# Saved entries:
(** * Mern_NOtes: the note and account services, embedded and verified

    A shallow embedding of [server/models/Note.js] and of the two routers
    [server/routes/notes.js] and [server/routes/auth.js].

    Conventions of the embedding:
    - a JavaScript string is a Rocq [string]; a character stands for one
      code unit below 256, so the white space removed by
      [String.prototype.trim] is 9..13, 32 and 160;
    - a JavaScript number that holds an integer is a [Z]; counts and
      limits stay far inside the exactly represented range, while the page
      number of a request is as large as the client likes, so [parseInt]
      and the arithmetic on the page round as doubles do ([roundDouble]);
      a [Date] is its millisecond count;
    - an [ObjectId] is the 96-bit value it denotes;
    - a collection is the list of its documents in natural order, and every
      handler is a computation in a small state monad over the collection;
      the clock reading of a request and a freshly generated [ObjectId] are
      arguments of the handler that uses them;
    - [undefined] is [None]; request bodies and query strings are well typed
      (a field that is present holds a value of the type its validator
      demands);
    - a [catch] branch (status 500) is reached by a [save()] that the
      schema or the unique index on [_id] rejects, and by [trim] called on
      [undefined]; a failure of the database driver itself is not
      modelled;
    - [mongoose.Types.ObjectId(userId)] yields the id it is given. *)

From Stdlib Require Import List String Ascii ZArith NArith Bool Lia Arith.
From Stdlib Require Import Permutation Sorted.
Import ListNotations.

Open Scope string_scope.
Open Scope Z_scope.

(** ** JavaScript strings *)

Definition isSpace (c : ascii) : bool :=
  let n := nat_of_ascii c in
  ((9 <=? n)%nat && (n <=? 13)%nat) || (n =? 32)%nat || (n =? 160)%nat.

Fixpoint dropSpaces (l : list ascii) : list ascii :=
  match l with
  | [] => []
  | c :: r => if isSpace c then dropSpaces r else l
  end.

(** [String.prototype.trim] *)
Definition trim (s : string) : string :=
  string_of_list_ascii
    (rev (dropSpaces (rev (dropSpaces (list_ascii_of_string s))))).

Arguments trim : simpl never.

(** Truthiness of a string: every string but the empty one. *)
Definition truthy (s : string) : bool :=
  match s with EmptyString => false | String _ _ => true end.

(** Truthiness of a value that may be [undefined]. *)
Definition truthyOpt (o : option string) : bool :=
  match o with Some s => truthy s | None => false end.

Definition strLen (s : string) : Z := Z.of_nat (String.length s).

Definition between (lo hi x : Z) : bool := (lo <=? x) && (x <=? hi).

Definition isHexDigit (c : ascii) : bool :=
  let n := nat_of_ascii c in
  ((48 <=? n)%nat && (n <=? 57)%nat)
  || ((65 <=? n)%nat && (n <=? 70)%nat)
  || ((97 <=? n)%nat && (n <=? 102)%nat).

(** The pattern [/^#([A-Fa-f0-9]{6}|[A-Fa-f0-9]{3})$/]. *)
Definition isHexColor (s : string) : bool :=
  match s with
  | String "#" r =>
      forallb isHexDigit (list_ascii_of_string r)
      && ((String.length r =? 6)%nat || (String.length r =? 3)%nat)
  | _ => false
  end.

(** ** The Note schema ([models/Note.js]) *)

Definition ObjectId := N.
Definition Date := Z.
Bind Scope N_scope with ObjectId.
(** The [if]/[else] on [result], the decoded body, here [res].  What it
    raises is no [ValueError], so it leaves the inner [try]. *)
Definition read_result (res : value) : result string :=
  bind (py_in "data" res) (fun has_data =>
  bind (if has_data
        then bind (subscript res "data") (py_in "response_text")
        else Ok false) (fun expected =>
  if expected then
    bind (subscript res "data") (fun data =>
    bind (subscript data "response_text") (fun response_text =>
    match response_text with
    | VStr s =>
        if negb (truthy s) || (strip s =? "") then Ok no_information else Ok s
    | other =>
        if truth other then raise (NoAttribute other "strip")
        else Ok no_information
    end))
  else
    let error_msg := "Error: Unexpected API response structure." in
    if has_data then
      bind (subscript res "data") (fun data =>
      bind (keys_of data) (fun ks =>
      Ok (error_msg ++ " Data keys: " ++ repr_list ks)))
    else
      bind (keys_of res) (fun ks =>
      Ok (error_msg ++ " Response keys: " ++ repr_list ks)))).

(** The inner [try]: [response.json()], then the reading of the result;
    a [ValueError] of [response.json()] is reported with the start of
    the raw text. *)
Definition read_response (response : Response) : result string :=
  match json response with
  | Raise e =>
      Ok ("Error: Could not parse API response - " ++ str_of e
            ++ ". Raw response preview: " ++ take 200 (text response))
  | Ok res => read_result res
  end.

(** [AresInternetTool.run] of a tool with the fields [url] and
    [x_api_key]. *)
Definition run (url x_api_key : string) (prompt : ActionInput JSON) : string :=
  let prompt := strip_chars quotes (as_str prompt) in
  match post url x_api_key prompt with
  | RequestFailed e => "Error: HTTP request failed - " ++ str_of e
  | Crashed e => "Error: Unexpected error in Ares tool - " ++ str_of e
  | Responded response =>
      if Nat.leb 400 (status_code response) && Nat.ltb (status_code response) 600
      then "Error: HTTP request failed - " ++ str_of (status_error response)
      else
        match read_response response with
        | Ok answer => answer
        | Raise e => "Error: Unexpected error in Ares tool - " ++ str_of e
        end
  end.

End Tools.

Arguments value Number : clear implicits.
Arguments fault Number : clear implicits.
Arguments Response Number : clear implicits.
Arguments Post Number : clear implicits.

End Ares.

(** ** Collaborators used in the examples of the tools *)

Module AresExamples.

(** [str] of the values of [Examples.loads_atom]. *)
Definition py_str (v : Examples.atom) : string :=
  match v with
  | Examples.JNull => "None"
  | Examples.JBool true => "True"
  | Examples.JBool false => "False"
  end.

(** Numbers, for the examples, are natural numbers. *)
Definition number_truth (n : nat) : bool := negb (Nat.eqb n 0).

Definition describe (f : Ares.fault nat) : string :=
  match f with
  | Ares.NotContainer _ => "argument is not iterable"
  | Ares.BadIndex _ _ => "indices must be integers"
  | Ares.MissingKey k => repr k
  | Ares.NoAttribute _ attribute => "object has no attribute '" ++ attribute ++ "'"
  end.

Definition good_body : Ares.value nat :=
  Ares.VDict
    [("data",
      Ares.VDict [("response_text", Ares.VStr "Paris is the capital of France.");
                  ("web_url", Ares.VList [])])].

# Task instructions:
Repeat exactly the lines of the data from the first one through the line with "- a JavaScript string", both of them included.

# Task output:
(** * Mern_NOtes: the note and account services, embedded and verified

    A shallow embedding of [server/models/Note.js] and of the two routers
    [server/routes/notes.js] and [server/routes/auth.js].

    Conventions of the embedding:
    - a JavaScript string is a Rocq [string]; a character stands for one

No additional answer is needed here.